So let’s “wake up” and get really clear and up-to-date about an element of society we don’t like to think about and wish didn’t exist. I’m talking about the people in your life who are negative and exploitive. They are obstacles to your success, happiness, security, and peace of mind. Once you “get” how they think, feel, and act, they become a puzzle that is easily solved.

There’s an old saying my football coaches used to tell us: “BS the fans, not the players!” I want you to become a player. I say “player” because so much of life is a competition. You may wish it wasn’t, but it is. It becomes pretty clear if you step back and evaluate it. You competed for your mate, your job, your social position, and your friends. You worked hard to create a family, make a home, and maybe build up a nice little “nest egg.” And now you have to fight to protect those things. It seems like we spend the first half of our lives trying to get ahead, creating some stability and building our success, and then we spend the second half just trying to keep people from taking it all away from us. And some of that fight is against people who aren’t like you. They will lie, cheat, steal, use and abuse. They will bully you, molest your children, steal your husband or wife, and take credit for your work. They will sabotage you at every turn. And by the way, they aren’t coming; they already here! They’re in your life and mine, maybe even in your own home or family.

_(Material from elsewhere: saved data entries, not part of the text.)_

(** * gucci.py: the catalog crawler, embedded and verified

    A shallow embedding of [src/gucci.py]: the JSON values the crawler
    handles, Python's [str] and [dict] primitives it calls, the product
    normalizer ([process_url], [deduplicate_images], [process_images]), the
    detail enricher ([get_product_details]), the pagination walker
    ([get_products]), the store ([save], [run]) and the image downloader
    ([download], [download_images]).

    Exceptions are values of [exn]; every function that can raise returns a
    [result].  Network and filesystem are explicit: a [world] fixes what
    each URL answers, and the crawler threads a [state] holding the store
    and the list of requests it has issued. *)

From Stdlib Require Import ZArith Ascii DecimalString.
From Stdlib Require String.
From stdpp Require Import base option list strings gmap fin_maps.

Local Open Scope Z_scope.

(* ===================================================================== *)
(** ** Python strings *)
(* ===================================================================== *)

Module PyStr.

(** [s.split(sep)] for a one-character separator, the only way the
    source calls it ([split("/")], [split("-")]).  The result is never
    empty: [("").split("/") = [""]]. *)
Fixpoint split (sep : ascii) (s : string) : list string :=
  match s with
  | EmptyString => [EmptyString]
  | String c s' =>
      if Ascii.eqb c sep then EmptyString :: split sep s'
      else match split sep s' with
           | [] => [String c EmptyString]
           | w :: ws => String c w :: ws
           end
  end.

(** [c in s] for a one-character needle. *)
Fixpoint contains (c : ascii) (s : string) : bool :=
  match s with
  | EmptyString => false
  | String c' s' => Ascii.eqb c' c || contains c s'
  end.

(** [s.startswith(p)]. *)
Fixpoint startswith (p s : string) : bool :=
  match p, s with
  | EmptyString, _ => true
  | String a p', String b s' => Ascii.eqb a b && startswith p' s'
  | String _ _, EmptyString => false
  end.

(** [s.endswith(p)], through the reversed strings. *)
Definition endswith (p s : string) : bool :=
  startswith (String.rev p) (String.rev s).

(** [s.replace("", new)]: [new] before every character and at the end. *)
Fixpoint interleave (new s : string) : string :=
  match s with
  | EmptyString => new
  | String c s' => new +:+ String c (interleave new s')
  end.

(** The left-to-right scan of [s.replace(old, new)] for a non-empty
    [old]: [skip] counts the characters of a match still to be consumed. *)
Fixpoint replace_scan (old new : string) (skip : nat) (s : string) : string :=
  match s with
  | EmptyString => EmptyString
  | String c s' =>
      match skip with
      | S k => replace_scan old new k s'
      | O =>
          if startswith old s
          then new +:+ replace_scan old new (Nat.pred (String.length old)) s'
          else String c (replace_scan old new O s')
      end
  end.

(** [s.replace(old, new)]: every non-overlapping occurrence, leftmost
    first. *)
Definition replace (s old new : string) : string :=
  match old with
  | EmptyString => interleave new s
  | String _ _ => replace_scan old new O s
  end.

(** The positions at which [old] occurs in [s] (overlapping ones too). *)
Fixpoint occurrences_from (old : string) (i : nat) (s : string) : list nat :=
  (if startswith old s then [i] else []) ++
  match s with
  | EmptyString => []
  | String _ s' => occurrences_from old (S i) s'
  end.

Definition occurrences (old s : string) : list nat := occurrences_from old O s.

(** [str(n)] for an integer. *)
Definition of_Z (n : Z) : string := NilZero.string_of_int (Z.to_int n).

End PyStr.

(* ===================================================================== *)
(** ** Exceptions and results *)
(* ===================================================================== *)

(** The exceptions the crawler can let escape.  [Timeout] is not a Python
    exception: it is the outcome of a model run whose fuel ran out. *)
Inductive exn :=
| KeyError (key : string)
| IndexError
| TypeError
| AttributeError
| OSError.

Inductive result (A : Type) :=
| Ok (a : A)
| Raise (e : exn)
| Timeout.
Arguments Ok {A} a.
Arguments Raise {A} e.
Arguments Timeout {A}.

Definition bind {A B} (r : result A) (k : A -> result B) : result B :=
  match r with
  | Ok a => k a
  | Raise e => Raise e
  | Timeout => Timeout
  end.

Notation "'let!' x ':=' r 'in' k" := (bind r (fun x => k))
  (at level 10, x name, r at level 100, k at level 200).

(** [[f(x) for x in l]] with an [f] that may raise: left to right, the
    first exception wins. *)
Fixpoint mapM {A B} (f : A -> result B) (l : list A) : result (list B) :=
  match l with
  | [] => Ok []
  | x :: l' => let! y := f x in let! ys := mapM f l' in Ok (y :: ys)
  end.

(* ===================================================================== *)
(** ** Constants of the module *)
(* ===================================================================== *)

Definition image_style : string := "DarkGray_Center_0_0_2400x2400".

Definition slash : ascii := "/"%char.
Definition dash : ascii := "-"%char.

(* ===================================================================== *)
(** ** Product normalizer: URL rewrite *)
(* ===================================================================== *)

(** [process_url]: [url.split("/")[4]] raises [IndexError] on fewer than
    five segments; the prefix ["https:"] is unconditional. *)
Definition process_url (url : string) : result string :=
  match PyStr.split slash url !! 4%nat with
  | None => Raise IndexError
  | Some style => Ok ("https:" +:+ PyStr.replace url style image_style)
  end.


(* ===================================================================== *)
(** ** JSON values and Python dicts *)
(* ===================================================================== *)

(** What [json.load] and [response.json()] produce.  A [dict] keeps its
    insertion order, so it is an association list; the operations below
    keep its keys distinct.  Floats do not occur in any field the crawler
    inspects and are left out. *)
#[warnings="-register-all"] Inductive json :=
| JNull
| JBool (b : bool)
| JNum (n : Z)
| JStr (s : string)
| JList (l : list json)
| JObj (d : list (string * json)).

Abbreviation dict := (list (string * json)).

Module Dict.

(** [d.get(k)] as an option; [None] is the absent key. *)
Fixpoint lookup (k : string) (d : dict) : option json :=
  match d with
  | [] => None
  | (k', v) :: d' => if String.eqb k' k then Some v else lookup k d'
  end.

(** [k in d]. *)
Definition mem (k : string) (d : dict) : bool :=
  match lookup k d with Some _ => true | None => false end.

(** [d[k] = v]: an existing key keeps its position, a new one goes last. *)
Fixpoint set (k : string) (v : json) (d : dict) : dict :=
  match d with
  | [] => [(k, v)]
  | (k', v') :: d' =>
      if String.eqb k' k then (k', v) :: d' else (k', v') :: set k v d'
  end.

(** [d.pop(k, None)]. *)
Fixpoint pop (k : string) (d : dict) : dict :=
  match d with
  | [] => []
  | (k', v') :: d' => if String.eqb k' k then d' else (k', v') :: pop k d'
  end.

(** [d.update(other)]. *)
Definition update (d other : dict) : dict :=
  fold_left (fun acc kv => set (fst kv) (snd kv) acc) other d.

(** [for key in keys: d.pop(key, None)]. *)
Definition pop_all (keys : list string) (d : dict) : dict :=
  fold_left (fun acc k => pop k acc) keys d.

End Dict.

(** [v[k]] for a string key [k]: a [dict] looks the key up, everything else
    refuses a string subscript. *)
Definition subscript (v : json) (k : string) : result json :=
  match v with
  | JObj d =>
      match Dict.lookup k d with
      | Some x => Ok x
      | None => Raise (KeyError k)
      end
  | _ => Raise TypeError
  end.

(** [len(v)]. *)
Definition py_len (v : json) : result nat :=
  match v with
  | JList l => Ok (length l)
  | JObj d => Ok (length d)
  | JStr s => Ok (String.length s)
  | _ => Raise TypeError
  end.

(** The elements [for x in v] walks through: a dict yields its keys, a
    string its characters. *)
Fixpoint chars (s : string) : list json :=
  match s with
  | EmptyString => []
  | String c s' => JStr (String c EmptyString) :: chars s'
  end.

Definition py_iter (v : json) : result (list json) :=
  match v with
  | JList l => Ok l
  | JObj d => Ok (map (fun kv => JStr (fst kv)) d)
  | JStr s => Ok (chars s)
  | _ => Raise TypeError
  end.

(** [page < v]: [bool] is an [int] in Python, every other kind of value
    refuses the comparison. *)
Definition int_lt (page : Z) (v : json) : result bool :=
  match v with
  | JNum n => Ok (page <? n)
  | JBool b => Ok (page <? (if b then 1 else 0))
  | _ => Raise TypeError
  end.

(** A value used as a string receiver ([url.split], [image.split]). *)
Definition as_str (v : json) : result string :=
  match v with
  | JStr s => Ok s
  | _ => Raise AttributeError
  end.

(** [v == s] for a string [s]. *)
Definition eq_str (v : json) (s : string) : bool :=
  match v with
  | JStr s' => String.eqb s' s
  | _ => false
  end.

(* ===================================================================== *)
(** ** Product normalizer: deduplication and image collection *)
(* ===================================================================== *)

(** The name under which [deduplicate_images] remembers an image. *)
Definition derived_filename (image : string) : string :=
  let filename := List.last (PyStr.split slash image) EmptyString in
  if PyStr.contains dash filename
  then List.hd EmptyString (PyStr.split dash filename) +:+ ".jpg"
  else filename.

(** The loop of [deduplicate_images].  [filenames] is the set of names seen;
    [result] is a set too, kept here as the list of its elements in the
    order they were added (an image is added only under a new filename, so
    never twice). *)
Fixpoint dedup_loop (images : list string) (filenames : gset string)
    (result : list string) : list string :=
  match images with
  | [] => result
  | image :: rest =>
      let filename := derived_filename image in
      if decide (filename ∈ filenames) then dedup_loop rest filenames result
      else dedup_loop rest ({[filename]} ∪ filenames) (result ++ [image])
  end.

Definition dedup_kept (images : list string) : list string :=
  dedup_loop images ∅ [].

(* ===================================================================== *)
(** ** The world outside: HTTP, set iteration order, file permissions *)
(* ===================================================================== *)

(** A [requests.Response]: [ok], the outcome of [.json()] ([None] when the
    body is not JSON) and the chunks of [.iter_content]. *)
Record response := {
  ok : bool;
  body_json : option json;
  iter_content : list string;
}.

(** Every request is answered (a transport exception is outside the
    model).  [set_order] is the order in which [list(s)] enumerates a set
    built by adding the given elements in the given order: Python fixes it
    per process, the source relies on none. *)
Record world := {
  requests_get : string -> response;
  set_order : list string -> list string;
  writable : string -> bool;
}.

(** [deduplicate_images]: [list(result)]. *)
Definition deduplicate_images (w : world) (images : list string) : list string :=
  set_order w (dedup_kept images).

(** [get]: the parsed body if the response is ok and is a dict or a list. *)
Definition get (w : world) (url : string) : option json :=
  let r := requests_get w url in
  if negb (ok r) then None
  else match body_json r with
       | Some (JObj d) => Some (JObj d)
       | Some (JList l) => Some (JList l)
       | _ => None
       end.

(** [process_images]. *)
Definition process_images (w : world) (product : json) : result (list string) :=
  let! primary_image := subscript product "primaryImage" in
  let! alternate_gallery_images := subscript product "alternateGalleryImages" in
  let! alternate_image := subscript product "alternateImage" in
  let! gallery := py_iter alternate_gallery_images in
  let! srcs := mapM (fun image => subscript image "src") gallery in
  let! p := subscript primary_image "src" in
  let! a := subscript alternate_image "src" in
  let images := srcs ++ [p; a] in
  let! urls := mapM (fun image => let! url := as_str image in process_url url) images in
  Ok (deduplicate_images w urls).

My spiritual upbringing taught me to pray for the misguided people in my life, and I always have and always will, and I hope you do the same for those I your life. But (and this is a big but) praying for them does not mean that we – you and I – shouldn’t also protect ourselves and those we love from them. In fact, it’s our duty to self-protect because, true to their reptilian, nature, these people, like snakes, will inject their venom into us (if not destroy us) without flinching. We must open our eyes to the “games” they play and boldly confront this very negative and unsavory part of our world.

So, how do we refer to these people who cheat, exploit, use, and abuse? I think of them as BAITERs (for people who are "Backstabbers/Abusers/Imposters/Takers/Exploiters/Reckless)."

Dr. Phil

We are talking about people who believe the “means are justified by the end.” They are totally self-focused and results-oriented, and they are willing to do anything, absolutely anything, to achieve their goal, whatever it may be – a job, a promotion, money, a wife or husband (maybe even yours), attention, an escape from accountability, or anything else they desire. For most people, of course, “anything” may mean only hard work, smart work, dedication, and commitment. But for BAITERs, it may mean taking a darker approach, where they don’t try just to win, but to win at your expense, or where they use you as a stepping-stone or steal your place in the game.

This is an unpleasant picture, I know, but a realistic one nonetheless. These people don’t see the world the way you do. They do not have your standards for relationships. They lack empathy – the “fellow feeling” that enables human beings to appreciate and identify with another person’s emotions. They lack conscience. They lack the ability to feel remorse, and they selfishly and narcissistically pursue whatever their own egos demand. They are, consciously and subconsciously, unscrupulous. They use dirty tricks and under-handed politics. They exploit, abuse, lie, cheat and manipulate. They do not hesitate to commit any nefarious act that will take them closer to their goal. They are committed to win and to win at any cost – and that “cost” is often paid by you.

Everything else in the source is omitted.